Auch der Globale Norden – damit sind in den Handelsbeziehungen international betrachtet vergleichsweise privilegierte Staaten wie jene in Europa gemeint – ist inzwischen nicht mehr nur Zielregion des Verkaufs von fair gehandelten Produkten, sondern auch Zielregion der Sicherstellung von Standards für fairen Handel, weil deren Einhaltung auch hier nicht überall selbstverständlich ist.
WAS IST NICHT FAIR?
Frank betont zusammenfassend, »insbesondere die starken ökonomischen Kriterien unterscheiden Fair-Handels-Standards von Nachhaltigkeitszertifizierungen, denn Prinzipien wie faire (Mindest-)Preise, langfristige Lieferverträge (…)« stellen die Arbeitsbedingungen für den Menschen in den Fokus. Allerdings gilt leider auch umgekehrt, dass die meisten Zertifikate für fairen Handel keine allzu elaborierte Definition von ökologischer Fairness beinhalten. Frommeyer etwa nennt »Klimaschutz, Klimagerechtigkeit, Anpassung an den Klimawandel« als »weiteren Punkt mit großer Aktualität«.
KETTENREAKTION
»Wichtiger als noch mehr Fairtrade-Standards wäre aus unserer Sicht ein starkes Lieferkettengesetz, das Unternehmenshaftung einschließt«, betont Frommeyer.
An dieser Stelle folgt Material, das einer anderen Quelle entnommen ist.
Lemma entry_in_log {L : HashLaws} (e : json) (kl : KeyLog) (l : list bytes) (covers : list (Z * Z))
    (tenant : string) :
  json_wf e = true -> zlen l <= U64_MAX -> Forall is_hash l ->
  check_entry e kl (zlen l) (mth l) covers tenant = true ->
  exists payload leaf proof, payload_of (idx e "envelope") = Some payload /\ 0 <= leaf < zlen l /\
    (l !! Z.to_nat leaf = Some (leaf_hash_of payload) \/
     Collision (mth_inputs l) (inclusion_inputs leaf (zlen l - 1) (leaf_hash_of payload) proof)).
Proof.
  intros Hwf Hmax Hh E. apply check_entry_inclusion_of in E as (payload & proof & Hp & Hpr & E).
  set (leaf := unwrap_or (get_u64 e "leaf_index") U64_MAX) in *.
  assert (0 <= leaf) as Hleaf.
  { unfold leaf, get_u64, U64_MAX. destruct (get e "leaf_index") as [x|] eqn:Hx; [|cbn; lia].
    cbn [mbind option_bind]. destruct (as_u64 x) as [n|] eqn:Hn; [|cbn; lia].
    assert (json_wf x = true) as Hxw by (by eapply get_wf). destruct x as [| |[]| | |]; try done.
    injection Hn as ->. cbn in Hxw |- *. lia. }
  exists payload, leaf, proof. split; [done|]. split.
  - split; [done|]. unfold verify_inclusion in E. destruct (Z.leb_spec (zlen l) leaf); [done|lia].
  - apply inclusion_binds in E; try done; [tauto|]. by eapply proof_hashes_are_hashes.
Qed.
(** An admitted entry is in the log: if the root commits to the leaves [l], the entry's own
    receipt hash is the leaf at its index, or its proof exhibits a SHA-256 collision. *)
Theorem admitted_entry_in_log {L : HashLaws} (e : json) (kl : KeyLog) (l : list bytes) (covers : list (Z * Z))
    (tenant : string) :
  json_wf e = true -> zlen l <= U64_MAX -> Forall is_hash l ->
  check_entry e kl (zlen l) (mth l) covers tenant = true ->
  exists payload leaf proof, payload_of (idx e "envelope") = Some payload /\ 0 <= leaf < zlen l /\
    (l !! Z.to_nat leaf = Some (leaf_hash_of payload) \/
     Collision (mth_inputs l) (inclusion_inputs leaf (zlen l - 1) (leaf_hash_of payload) proof)).
Proof. apply entry_in_log. Qed.
End EntrySpec.

(** ** The set of entries *)
Section EntrySet.
Context {H : Hash} {SD : Serde} {B : Base64} {ED : Ed25519}.

(** Everything a manifest must satisfy besides naming the carried receipts. *)
Record manifest_signed (bundle target : json) (kl : KeyLog) (listed : list string) : Prop := {
  m_manifest : exists raw body kid sig_b64 sig key canon, get bundle "export_manifest" = Some raw /\
    get raw "body" = Some body /\ get_str raw "kid" = Some kid /\ get_str raw "sig" = Some sig_b64 /\
    get_str target "kid" = Some kid /\ issuer_key kl kid /\ keys kl !! kid = Some key /\
    (exists ts at_, get_str body "ts" = Some ts /\ body_str target "ts" = Some ts /\ utc_epoch_micros ts = Some at_ /\
      active kl kid at_ (size_of target)) /\
    get_str body "target_checkpoint_hash" = checkpoint_body_hash target /\ is_Some (checkpoint_body_hash target) /\
    canonical_checked body = Some canon /\ b64_decode sig_b64 = Some sig /\
    ed25519_signed key (pae EXPORT_MANIFEST_TYPE canon) sig /\
    get body "receipt_hashes" = Some (JArray (JString <$> listed)) /\ zlen listed <= MAX_ENTRIES;
}.

Lemma get_array_Some v k l : get_array v k = Some l <-> get v k = Some (JArray l).
Proof. unfold get_array. destruct (get v k) as [[]|]; cbn; split; congruence. Qed.

Lemma manifest_target_time_spec body bundle target kid ts :
  manifest_target_time body bundle target kid = Some ts ->
  get_str body "target_checkpoint_hash" = checkpoint_body_hash target /\ is_Some (checkpoint_body_hash target) /\
  get_str body "ts" = Some ts /\ body_str target "ts" = Some ts /\ get_str target "kid" = Some kid.
Proof.
  unfold manifest_target_time. intros E. case_step E. case_step E.
  apply bind_Some in E as (claimed & Hc & E). apply bind_Some in E as (actual & Ha & E).
  case_step E. apply negb_false_iff, String.eqb_eq in E2 as ->.
  apply bind_Some in E as (ts' & Hts & E). case_step E. injection E as ->.
  rewrite orb_false_iff, !negb_false_iff, !opt_str_eqb_true in E2. destruct E2.
  rewrite Hc, Ha. split_and!; eauto.
Qed.

(** C17: a manifest that holds is signed by the target checkpoint's own issuer, active at the
    signed time, over that very checkpoint, and lists exactly the receipts carried: no entry can
    be removed or injected without turning the answer to [Some false]. *)
Theorem export_manifest_exact (bundle target : json) (entries : list json) (kl : KeyLog) :
  check_export_manifest bundle entries target kl = Some true ->
  exists listed, manifest_signed bundle target kl listed /\ list_to_set listed = carried_hashes entries /\
    forall entries', carried_hashes entries' <> carried_hashes entries ->
      check_export_manifest bundle entries' target kl = Some false.
Proof.
  intros E. assert (forall es, check_export_manifest bundle es target kl <> Some true ->
    check_export_manifest bundle es target kl = Some false) as Hfalse.
  { intros es. unfold check_export_manifest in *. destruct (opt_filter (get bundle "export_manifest") _); [|done].
    cbn. match goal with |- Some ?b <> _ -> _ => destruct b; congruence end. }
  assert (forall es, check_export_manifest bundle es target kl = Some true -> exists listed,
    get (idx (idx bundle "export_manifest") "body") "receipt_hashes" = Some (JArray (JString <$> listed)) /\
    manifest_signed bundle target kl listed /\ list_to_set listed = carried_hashes es) as Hsound.
  { clear. intros es E. unfold check_export_manifest in E. apply bind_Some in E as (raw & Hraw & [= E]).
    apply opt_filter_Some in Hraw as [Hraw _].
    case_step E. apply opt_filter_Some in E0 as [Hbody Hobj]. case_step E. case_step E. case_step E. case_step E.
    apply manifest_target_time_spec in E2 as (Hh & Hh' & Hts & Hts' & Hk).
    case_step E. apply orb_false_iff in E2 as [Hni Ha]. apply issuer_key_iff in Hni.
    apply negb_false_iff, key_active_iff in Ha as (at_ & Hat & Hact).
    case_step E. case_step E. case_step E. apply negb_false_iff, ed25519_verify_true in E5.
    case_step E. case_step E. case_step E. apply mapM_as_str in E8 as ->. apply get_array_Some in E6.
    apply bool_decide_eq_true in E. apply Z.ltb_ge in E7.
    assert (forall (l : list string), zlen (JString <$> l) = zlen l) as Hlen by (intros; unfold zlen; by rewrite length_fmap).
    rewrite Hlen in E7. eexists. split; [|split; [|exact E]].
    - unfold idx. rewrite Hraw. cbn. rewrite Hbody. exact E6.
    - constructor. eexists raw, j, s, s0, _, _, _. split_and!; eauto 10. }
  destruct (Hsound _ E) as (listed & Hl & Hm & Hset). exists listed. split; [done|]. split; [done|].
  intros es Hne. apply Hfalse. intros E'. destruct (Hsound _ E') as (listed' & Hl' & _ & Hset').
  rewrite Hl in Hl'. injection Hl' as Hl'.
  apply (f_equal (mapM as_str)) in Hl'. rewrite !(proj2 (mapM_as_str _ _) eq_refl) in Hl'. congruence.
Qed.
Sehr ähnlich beschreibt den Zweck der Fairtrade-Siegel auch Katrin Frank: »Bis Menschen- und Umweltrechte im Welthandel besser geschützt werden, braucht es den fairen Handel und seine Standards bzw. Prinzipien, die erfüllt werden müssen, damit ein Produkt als fair gekennzeichnet werden kann.« Sowohl für GEPA als auch für das Forum Fairer Handel hat daher das Zustandekommen eines starken Lieferkettengesetzes, wie es derzeit in der Europäischen Union diskutiert wird, Priorität. Deutschland hat ein neues Gesetz beschlossen, das 2023 für große Unternehmen in Kraft treten soll und explizit »erstmals klare Anforderungen für die unternehmerische Sorgfaltspflicht« formuliert und eine »Verantwortung für die gesamte Lieferkette« beinhaltet. In der Praxis muss sich dessen Umsetzung jedoch erst beweisen.
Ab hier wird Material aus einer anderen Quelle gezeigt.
Lemma checks_lockstep bundle entries kl t t' f f' :
  json_wf bundle = true -> without_evidence f = without_evidence f' ->
  lockstep (check_checkpoints_and_entries bundle entries kl t f) (check_checkpoints_and_entries bundle entries kl t' f').
Proof.
  intros Hw E. unfold check_checkpoints_and_entries.
  destruct (get bundle "target_checkpoint") as [target|] eqn:Ht; [|done].
  destruct (get_array bundle "checkpoint_chain") as [ce|]; [|done]. destruct (mapM _ ce) as [chain|]; [|done].
  destruct (zlen chain =? 0); [done|].
  assert (lockstep (check_entry_set bundle entries target chain kl t f) (check_entry_set bundle entries target chain kl t' f')) as Hset.
  { unfold check_entry_set. set (c := check_export_manifest _ _ _ _).
    assert (without_evidence (set_complete c f) = without_evidence (set_complete c f')) as E1.
    { injection E as ? ? ? ? ? ?. unfold without_evidence. cbn. congruence. }
    assert (lockstep (check_entries entries target chain kl t (set_complete c f))
      (check_entries entries target chain kl t' (set_complete c f'))) as [Hb Hf].
    { unfold check_entries. destruct (hex_to_bytes _); [|done]. destruct (checkpoint_cover_deadlines _); [|done].
      destruct (_ ≫= _); [|done]. apply entries_lockstep; [|done].
      pose proof (body_u64_bound bundle "target_checkpoint" "tree_size" Hw) as Hb. unfold idx in Hb. by rewrite Ht in Hb. }
    destruct (check_entries _ _ _ _ t _) as [b1 f1], (check_entries _ _ _ _ t' _) as [b2 f2]. cbn in Hb, Hf. subst b2.
    split; [|done]. cbn. assert (complete f1 = complete f2) as -> by (by injection Hf). done. }
  destruct (check_entry_set _ _ _ _ _ t _) as [b1 f1], (check_entry_set _ _ _ _ _ t' _) as [b2 f2].
  destruct Hset as [Hb Hf]. cbn in Hb, Hf. subst b2.
  destruct b1; cbn [negb]; [|done]. destruct (check_target_checkpoint _ _); cbn [negb]; [|done].
  destruct (sparse_profile bundle); [|done]. destruct (check_checkpoint_chain _ _ _ _); cbn [negb]; [|done].
  destruct (check_bundle_origin _ _ _); cbn [negb]; [|done]. destruct (chain_head_matches _ _); cbn [negb]; [|done].
  destruct (check_lineage _); cbn [negb]; [|done]. destruct (checkpoint_facts chain) as [cps|]; [|done].
  assert (lockstep (check_attestation_records bundle cps t f1) (check_attestation_records bundle cps t' f2)) as Hatt.
  { unfold check_attestation_records. destruct (carried bundle "tst_records") as [tsts|].
    - unfold check_tst_records. destruct (check_bound_records tsts _ _ _); cbn [negb]; [|done].
      destruct (as_array tsts) as [items|]; [|done].
      destruct (tst_lockstep items (tsa_roots_pem t) (tsa_roots_pem t') f1 f2 Hf) as [Hb1 Hf1].
      destruct (check_tst_loop items (tsa_roots_pem t) f1) as [c1 g1], (check_tst_loop items (tsa_roots_pem t') f2) as [c2 g2].
      cbn in Hb1, Hf1. subst c2. destruct c1; cbn [negb]; [|done]. by destruct (is_some_and _ _).
    - cbn [negb]. by destruct (is_some_and _ _). }
  destruct (check_attestation_records _ _ t _) as [c1 g1], (check_attestation_records _ _ t' _) as [c2 g2].
  destruct Hatt as [Hb1 Hf1]. cbn in Hb1, Hf1. subst c2. destruct c1; cbn [negb]; [|done].
  split; [done|]. injection Hf1 as ? ? ? ? ? ?. unfold without_evidence. cbn. congruence.
Qed.

End TrustIndependence.

(** ** What a verified bundle is *)
Section Verdict.
Context {H : Hash} {SD : Serde} {B : Base64} {ED : Ed25519} {T : Tsa}.

(** A bundle that verifies: the conjunction of its parts' own specifications. *)
Record bundle_verified (bundle : json) (entries : list json) (kl : KeyLog) (target : json)
    (chain_entries chain : list json) (sparse : bool) (covers : list (Z * Z)) (root : bytes) (tenant : string)
    : Prop := {
  bv_schema : get_str bundle "schema" = Some "evd/bundle/v1"%string;
  bv_caps : within_caps bundle = true;
  bv_entries : entries = unwrap_or (get_array bundle "entries") [] /\ entries <> [];
  bv_cosign : forall e body, e ∈ entries -> body_of (idx e "envelope") = Some body ->
    forbidden_managed_edge_cosign body (idx e "envelope") = false;
  bv_keylog : replay_key_log entries = kl /\ ok kl = true;
  bv_jwks : check_jwks_match_log bundle kl = true;
  bv_target : get bundle "target_checkpoint" = Some target /\ check_target_checkpoint target kl = true;
  bv_chain : get_array bundle "checkpoint_chain" = Some chain_entries /\
    mapM (fun entry => get entry "checkpoint") chain_entries = Some chain /\ sparse_profile bundle = Some sparse /\
    check_checkpoint_chain chain chain_entries kl sparse = true;
  bv_origin : check_bundle_origin bundle target chain = true;
  bv_head : exists head h, last chain = Some head /\ checkpoint_body_hash head = Some h /\ checkpoint_body_hash target = Some h;
  bv_root : root_of target = Some root;
  bv_covers : checkpoint_cover_deadlines chain = Some covers;
  bv_tenant : exists origin, body_str target "origin" = Some origin /\ tenant_from_origin origin = Some tenant;
  bv_receipts : forall e, e ∈ entries -> check_entry e kl (size_of target) root covers tenant = true;
  bv_manifest : check_export_manifest bundle entries target kl <> Some false;
  bv_sequence : check_seq_uniqueness entries = true;
  bv_lineage : check_lineage entries = true;
}.

Lemma entries_loop_true es kl size root covers tenant trust : forall f f',
  check_entries_loop es kl size root covers tenant trust f = (true, f') ->
  (forall e, e ∈ es -> check_entry e kl size root covers tenant = true) /\ complete f' = complete f /\
  forall leaf, leaf ∈ recorder_attested f' -> leaf ∈ recorder_attested f \/
    exists e, e ∈ es /\ get_u64 e "leaf_index" = Some leaf /\ entry_recorder_attested (idx e "envelope") kl trust = true.
Proof.
  induction es as [|e es IH]; intros f f' E; cbn [check_entries_loop] in E.
  - injection E as <-. split; [by intros e ?%elem_of_nil|]. auto.
  - case_step E. apply negb_false_iff in E0. destruct (entry_recorder_attested _ _ _) eqn:Er.
    + case_step E. apply IH in E as (Hall & Hc & Hr). split; [intros x [->|?]%elem_of_cons; auto|]. split; [done|].
      intros leaf Hl. destruct (Hr leaf Hl) as [Hin|(x & ? & ? & ?)].
      * cbn in Hin. apply elem_of_app in Hin as [?|Hin]; [by left|]. apply list_elem_of_singleton in Hin as ->.
        right. exists e. set_solver.
      * right. exists x. set_solver.
    + apply IH in E as (Hall & Hc & Hr). split; [intros x [->|?]%elem_of_cons; auto|]. split; [done|].
      intros leaf Hl. destruct (Hr leaf Hl) as [?|(x & ? & ? & ?)]; [by left|]. right. exists x. set_solver.
Qed.
Lemma tst_loop_facts items r : forall f, let g := (check_tst_loop items r f).2 in
  recorder_attested g = recorder_attested f /\ complete g = complete f.
Proof.
  induction items as [|x l IH]; intros f; cbn [check_tst_loop]; [done|].
  do 5 (case_match; [|done]). destruct (verified_tst _ _ _ _) as [[t b]|]; [|done].
  destruct (String.eqb _ _); cbn [negb]; [|done]. destruct (IH (if b then push_tst s f else f)) as [-> ->]. by destruct b.
Qed.
Lemma attestation_facts bundle cps trust f :
  let g := (check_attestation_records bundle cps trust f).2 in
  recorder_attested g = recorder_attested f /\ complete g = complete f.
Proof.
  unfold check_attestation_records. destruct (carried bundle "tst_records") as [tsts|].
  - unfold check_tst_records. destruct (check_bound_records tsts _ _ _); cbn [negb]; [|done].
    destruct (as_array tsts) as [items|]; [|done]. pose proof (tst_loop_facts items (tsa_roots_pem trust) f) as Hl.
    destruct (check_tst_loop items _ f) as [b g]. destruct b; cbn [negb]; [|done]. by destruct (is_some_and _ _).
  - cbn [negb]. by destruct (is_some_and _ _).
Qed.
Bis dahin bleibt es den VerbraucherInnen überlassen, beim Einkauf die Latte dafür zu legen, was fair ist. Und sich die Lieferketten bei jenen Unternehmen anzusehen, die diese transparent offenlegen, ohne gesetzlich dazu verpflichtet zu sein – oder auf Kontrollsysteme zurückzugreifen, die durch robuste Gütesiegel für Standards bürgen.